=== EXERCISE DESCRIPTION ===
Starting at the top of the entries, restate word for word each line up to and including the one with "parentProject ← findOne".

★ ★ ★ ★ ★

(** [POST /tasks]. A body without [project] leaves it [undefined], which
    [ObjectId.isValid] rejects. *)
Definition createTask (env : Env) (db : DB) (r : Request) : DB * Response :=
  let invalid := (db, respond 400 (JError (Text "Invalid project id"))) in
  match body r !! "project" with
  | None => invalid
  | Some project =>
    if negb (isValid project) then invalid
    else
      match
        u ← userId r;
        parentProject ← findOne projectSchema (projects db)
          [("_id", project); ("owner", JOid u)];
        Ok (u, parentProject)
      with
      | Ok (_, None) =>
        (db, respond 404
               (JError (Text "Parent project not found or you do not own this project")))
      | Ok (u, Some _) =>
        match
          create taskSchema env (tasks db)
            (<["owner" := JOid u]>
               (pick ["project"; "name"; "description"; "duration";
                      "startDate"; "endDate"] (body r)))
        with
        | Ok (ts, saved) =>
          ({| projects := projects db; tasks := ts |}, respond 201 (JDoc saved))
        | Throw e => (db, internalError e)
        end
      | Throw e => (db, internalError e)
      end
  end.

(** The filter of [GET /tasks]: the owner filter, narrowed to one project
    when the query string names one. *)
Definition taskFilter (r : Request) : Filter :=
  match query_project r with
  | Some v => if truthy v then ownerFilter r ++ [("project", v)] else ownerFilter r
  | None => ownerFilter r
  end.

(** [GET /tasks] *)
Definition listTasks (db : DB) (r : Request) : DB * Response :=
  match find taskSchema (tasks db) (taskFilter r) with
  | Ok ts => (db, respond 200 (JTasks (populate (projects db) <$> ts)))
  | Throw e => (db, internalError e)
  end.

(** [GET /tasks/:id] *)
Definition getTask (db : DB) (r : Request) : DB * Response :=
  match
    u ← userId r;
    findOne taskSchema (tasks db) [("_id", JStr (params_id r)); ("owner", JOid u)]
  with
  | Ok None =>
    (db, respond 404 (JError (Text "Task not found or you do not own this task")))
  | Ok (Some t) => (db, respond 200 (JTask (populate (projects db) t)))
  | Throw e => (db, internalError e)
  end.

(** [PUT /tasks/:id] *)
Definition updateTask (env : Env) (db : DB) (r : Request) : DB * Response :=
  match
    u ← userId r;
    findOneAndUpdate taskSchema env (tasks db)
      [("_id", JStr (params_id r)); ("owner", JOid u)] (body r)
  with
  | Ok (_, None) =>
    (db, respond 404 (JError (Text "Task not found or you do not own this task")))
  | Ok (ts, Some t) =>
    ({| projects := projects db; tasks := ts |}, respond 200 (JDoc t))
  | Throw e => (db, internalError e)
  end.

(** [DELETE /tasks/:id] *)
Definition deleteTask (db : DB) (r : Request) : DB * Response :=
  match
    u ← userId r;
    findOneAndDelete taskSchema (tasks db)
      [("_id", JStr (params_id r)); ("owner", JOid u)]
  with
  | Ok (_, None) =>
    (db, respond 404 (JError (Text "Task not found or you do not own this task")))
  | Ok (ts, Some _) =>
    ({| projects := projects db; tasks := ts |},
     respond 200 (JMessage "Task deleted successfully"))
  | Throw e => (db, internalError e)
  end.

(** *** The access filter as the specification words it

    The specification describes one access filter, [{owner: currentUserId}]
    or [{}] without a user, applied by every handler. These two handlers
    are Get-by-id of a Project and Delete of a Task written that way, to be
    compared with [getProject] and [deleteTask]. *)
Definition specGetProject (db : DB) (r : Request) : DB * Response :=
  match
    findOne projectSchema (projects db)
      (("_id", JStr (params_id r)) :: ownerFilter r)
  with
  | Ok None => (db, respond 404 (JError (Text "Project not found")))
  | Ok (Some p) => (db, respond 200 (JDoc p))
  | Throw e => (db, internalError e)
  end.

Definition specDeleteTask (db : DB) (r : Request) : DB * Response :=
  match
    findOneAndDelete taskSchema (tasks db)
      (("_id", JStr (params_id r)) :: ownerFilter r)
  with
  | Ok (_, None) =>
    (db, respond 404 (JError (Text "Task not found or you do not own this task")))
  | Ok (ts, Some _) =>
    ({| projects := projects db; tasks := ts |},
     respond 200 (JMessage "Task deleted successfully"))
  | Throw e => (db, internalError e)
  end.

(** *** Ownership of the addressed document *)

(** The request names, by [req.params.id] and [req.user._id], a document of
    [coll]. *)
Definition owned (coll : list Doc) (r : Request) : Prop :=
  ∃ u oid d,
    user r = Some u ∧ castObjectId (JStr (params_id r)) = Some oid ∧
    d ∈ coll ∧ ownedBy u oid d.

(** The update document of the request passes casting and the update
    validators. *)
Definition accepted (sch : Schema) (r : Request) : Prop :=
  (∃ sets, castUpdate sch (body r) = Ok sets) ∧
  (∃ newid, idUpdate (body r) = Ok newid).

★ ★ ★ ★ ★

=== EXERCISE OUTPUT ===
(** [POST /tasks]. A body without [project] leaves it [undefined], which
    [ObjectId.isValid] rejects. *)
Definition createTask (env : Env) (db : DB) (r : Request) : DB * Response :=
  let invalid := (db, respond 400 (JError (Text "Invalid project id"))) in
  match body r !! "project" with
  | None => invalid
  | Some project =>
    if negb (isValid project) then invalid
    else
      match
        u ← userId r;
        parentProject ← findOne projectSchema (projects db)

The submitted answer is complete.